On Friday, Katie finds out that she made the team. Teachers and even kids she doesn’t know well congratulate her. Scottie calls her that night to remind her to be at the rink on time for their Saturday game. It’s a short and awkward conversation, and he hangs up without saying goodbye. Katie calls and tells Sabs about Scottie’s call. Then Sabs calls Allison, who interprets Scottie’s behavior. She says Scottie likes Katie and that he was probably embarrassed to call her and so he made up some excuse about letting her know when to arrive for the game. Allison was always the intuitive one in these books. Earlier in this book she’s the one to notice Scottie watching Katie, even before Scottie snatches Katie’s hat and skates away with it. I like that Allison is intuitive, but I think someone should warn Katie to stay away from a guy like Scottie. First his arrogance is on display, and then he physically abuses Katie. Kissing her after trying his best to bruise her body is problematic to me. I would’ve liked Scottie a lot better if he’d been supportive of her or stood up for her during the tryout.
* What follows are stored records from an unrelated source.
(** ** Decryption *)

(** The result of [decrypt_payload] on a well-formed tail. *)
Lemma decrypt_payload_result s dir pkt now payload nonce :
  is_valid s = true → key_cache_ok s →
  ZCPacket.payload pkt = Some payload → parse_tail payload = Some nonce →
  let epoch := from_be (take 4 nonce) in
  let seq := from_be (drop 4 nonce) in
  let pre := precheck_replay usize_bits s epoch seq dir now in
  ∃ s', decrypt_payload usize_bits hmac_sha256 create_encryptor decrypt s dir pkt now =
    Some (s',
      if snd pre then
        match decrypt (reference_encryptor s epoch dir false) pkt with
        | Ok p => Ok p
        | Err e => Err (CipherError e)
        end
      else Err ReplayRejected) ∧ key_cache_ok s'.
Proof.
  intros Hv Hok Hp Ht epoch seq pre. unfold decrypt_payload. rewrite Hv, Hp. cbn [negb mbind option_bind].
  rewrite Ht. fold epoch seq. unfold pre.
  pose proof (precheck_fst s epoch seq dir now) as Hfst.
  pose proof (precheck_idem s epoch seq dir now) as Hidem.
  destruct (rx_prologue_fields s now) as (rx & g & ex & E). rewrite E in Hfst.
  destruct (precheck_replay usize_bits s epoch seq dir now) as [s1 ok] eqn:Epre.
  simpl in Hfst, Hidem. subst s1.
  assert (Hok1 : key_cache_ok (set_rx s rx g ex)) by (by apply set_rx_key_ok).
  destruct ok; cbn [snd negb]; [|by eauto].
  destruct (get_or_create_ok (set_rx s rx g ex) epoch dir (session_generation (set_rx s rx g ex)) false Hok1)
    as (s2 & -> & Hok2 & kc & ->). cbn [mbind option_bind].
  change (reference_encryptor (set_rx s rx g ex) epoch dir false)
    with (reference_encryptor s epoch dir false).
  destruct (decrypt _ pkt) as [p|e].
  - match goal with |- context [commit_replay usize_bits ?st _ _ _ _] => set (s3 := st) end.
    pose proof (commit_precheck s3 epoch seq dir now) as Hc.
    rewrite (precheck_view s3 (set_rx s rx g ex)) in Hc by done.
    rewrite Hidem in Hc.
    assert (Hok3 : key_cache_ok s3) by (revert Hok2; by apply key_cache_ok_same).
    pose proof (commit_replay_key_ok s3 epoch seq dir now Hok3) as Hok4.
    destruct (commit_replay usize_bits s3 epoch seq dir now) as [s4 c]; simpl in Hc, Hok4.
    subst c. simpl. eauto.
  - eexists. split; [done|]. destruct (DECRYPT_FAIL_THRESHOLD <=? _);
      (revert Hok2; by apply key_cache_ok_same).
Qed.

(** The two replay checks of [decrypt_payload] agree: when the pre-check passes
    and the cipher accepts the packet, the commit never refuses it, so the packet is
    returned and the failure counter is reset; when the pre-check fails the packet is
    rejected before the cipher runs. *)
Theorem decrypt_commit_agrees s dir pkt now payload nonce :
  is_valid s = true → key_cache_ok s →
  ZCPacket.payload pkt = Some payload → parse_tail payload = Some nonce →
  let epoch := from_be (take 4 nonce) in
  let seq := from_be (drop 4 nonce) in
  let pre := precheck_replay usize_bits s epoch seq dir now in
  ∃ s', decrypt_payload usize_bits hmac_sha256 create_encryptor decrypt s dir pkt now =
    Some (s',
      if snd pre then
        match decrypt (reference_encryptor s epoch dir false) pkt with
        | Ok p => Ok p
        | Err e => Err (CipherError e)
        end
      else Err ReplayRejected) ∧ key_cache_ok s'.
Proof. apply decrypt_payload_result. Qed.

(** ** Nonces *)

(** A run of [next_nonce] calls: direction and clock of each call, and the nonces
    with their direction. *)
Fixpoint next_nonces s (calls : list (SecureDatagramDirection * Z))
    : @SecureDatagramSession Encryptor * list (SecureDatagramDirection * list Z) :=
  match calls with
  | [] => (s, [])
  | (dir, now) :: r =>
      let '(s1, (_, _, nonce)) := next_nonce s dir now in
      let '(s2, ns) := next_nonces s1 r in
      (s2, (dir, nonce) :: ns)
  end.

Definition calls_in (d : SecureDatagramDirection) (calls : list (SecureDatagramDirection * Z)) : Z :=
  Z.of_nat (length (filter (λ c, c.1 = d) calls)).

Lemma calls_in_cons d d' now r :
  calls_in d ((d', now) :: r) = (if decide (d' = d) then 1 else 0) + calls_in d r.
Proof.
  unfold calls_in. rewrite filter_cons. simpl. destruct (decide (d' = d)); simpl; lia.
Qed.
(** * The packets *)

(** [build_rpc_packet] never panics, and its packets carry the messages: the
    payload of each packet is the encoding of the corresponding message and its
    header has the peers, the request or response type, and the payload length. *)
Theorem build_rpc_packet_ok encode encoded_len length_delimiter_len u args :
  len (a_content args) < 2 ^ 32 → is_uint 32 (a_from_peer args) → is_uint 32 (a_to_peer args) →
  ∃ ms zs, rpc_messages encoded_len length_delimiter_len args = Some ms ∧
    build_rpc_packet encode encoded_len length_delimiter_len u args = Some zs ∧
    Forall2 (λ m z, ZCPacket.payload z = Some (encode m) ∧
      ZCPacket.peer_manager_header z = Some (PeerManagerHeader.mk (a_from_peer args) (a_to_peer args)
        (packet_type_u8 (if a_is_req args then RpcReq else RpcResp)) 0 1 0
        (wrap 32 (len (encode m))))) ms zs.
Proof.
  intros Hn Hf Ht. destruct (rpc_messages_spec encoded_len length_delimiter_len args Hn) as (ms & E & _).
  unfold build_rpc_packet. rewrite E. cbn [mbind option_bind]. exists ms. clear E.
  assert (Hone : ∀ m, ∃ z, message_packet encode u args m = Some z ∧ ZCPacket.payload z = Some (encode m) ∧
    ZCPacket.peer_manager_header z = Some (PeerManagerHeader.mk (a_from_peer args) (a_to_peer args)
      (packet_type_u8 (if a_is_req args then RpcReq else RpcResp)) 0 1 0 (wrap 32 (len (encode m))))).
  { intros m. unfold message_packet.
    destruct (PacketFacts.new_with_payload_layout u (encode m)) as (a & b & Ha & Hb & ->). cbn [mbind option_bind].
    rewrite (PacketFacts.fill_pm_header_spec _ _ _ _ a b (encode m)) by done.
    assert (wrap 32 (ZCPacket.payload_len (ZCPacket.mk (a ++ b ++ encode m) NIC None)) =
      wrap 32 (len (encode m))) as ->.
    { unfold ZCPacket.payload_len, ZCPacket.payload_offset; cbn [ZCPacket.packet_type ZCPacket.inner].
      change (payload_offset_of (get_packet_offsets NIC)) with 36. rewrite !len_app, Ha, Hb.
      change PEER_MANAGER_HEADER_SIZE with 16.
      replace (20 + (16 + len (encode m)) - 36) with (len (encode m)) by lia.
      unfold wrap. rewrite <- Znumtheory.Zmod_div_mod; [done..|]. by exists (2 ^ 32). }
    eexists. split; [done|].
    unfold ZCPacket.payload, ZCPacket.peer_manager_header, ZCPacket.bytes_from_offset, ZCPacket.payload_offset.
    cbn [ZCPacket.packet_type ZCPacket.inner ZCPacket.with_inner].
    change (peer_manager_header_offset (get_packet_offsets NIC)) with 20.
    change (payload_offset_of (get_packet_offsets NIC)) with 36. split.
    - rewrite app_assoc, slice_from_app; [done|]. rewrite len_app, Ha, PacketFacts.pm_header_len. done.
    - rewrite slice_from_app by done. cbn [mbind option_bind]. apply PacketFacts.pm_header_roundtrip.
      unfold is_byte. refine (conj Hf (conj Ht (conj _ (conj _ (conj _ (conj _ _))))));
        [by destruct (a_is_req args)|by split..|].
      cbn [PeerManagerHeader.hdr_len]. apply Z.mod_pos_bound. lia. }
  induction ms as [|m ms (zs & _ & IH2 & IH3)]; [by exists []|].
  destruct (Hone m) as (z & Hz & Hz'). exists (z :: zs). split; [done|].
  cbn [mapM]. rewrite Hz. cbn [mbind option_bind]. rewrite IH2. split; [done|]. by constructor.
Qed.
During the first game, Katie rides the bench until the starting left wing, Brian, is injured. Katie has to substitute for him. She steals the puck from the other team and passes it to Scottie, who scores the winning goal right before the buzzer. Everyone chants her name. Afterward, the coach tells her that he knew she was a winner when he chose her for the team. Scottie apologizes for being obnoxious to her on the phone, though he offers no apologies for ganging up on her during tryouts. She instantly tells him she forgives him. Ugh! Then he asks her to go to Fitzie’s for a soda. Stacy, who is supposed to be his girlfriend, storms off with her friends. Scottie offers to carry Katie’s bag to the restaurant, but she tells him she can handle it. The book ends with them laughing over her decision to carry her own bag.

Overall, I do like the themes of this book. There are two that I picked out. One is to never let bullies determine who you are or what you should do. The other theme is that hard work and perseverance pay off. These are good lessons for a middle schooler to learn. Still, I wish Scottie wasn’t such a jerk, and the way Katie easily forgives his behavior bugs me. Plus, Scottie has no redeeming qualities aside from being sooo cute. I guess his apology was a good gesture, but the fact that he bullied her to begin with irks the heck out of me.

Other observations:

  1. Stacy is “going out” with Scottie in this book, which I guess means that they hang out after school. Stacy was also “going out” with Alec, the boy Sabs crushed on in the previous book. Not trying to slut shame her, but how many boyfriends could a girl have during middle school? We’re also told that Stacy dated Nick Robbins back in sixth grade, so we know she’s had a least three boyfriends by age 12. She was also wearing diamond earrings at the ice skating rink in the first chapter of this book. This chick acts twenty-five instead of twelve.
  2.  Allison looks beautiful as always on the cover of this book, though she looks about eighteen instead of thirteen. Randy looks like her mullet-haired mom.
  3. In one scene Randy wears a flapper-style dress and cats-eye glasses. Where does she get such an outfit? I go thrifting sometimes, but I never find flapper-style dresses at Goodwill, and these books were written in the early 90s, so I know Randy didn’t order a 1920s-style dress off the internet. Unsolved mystery.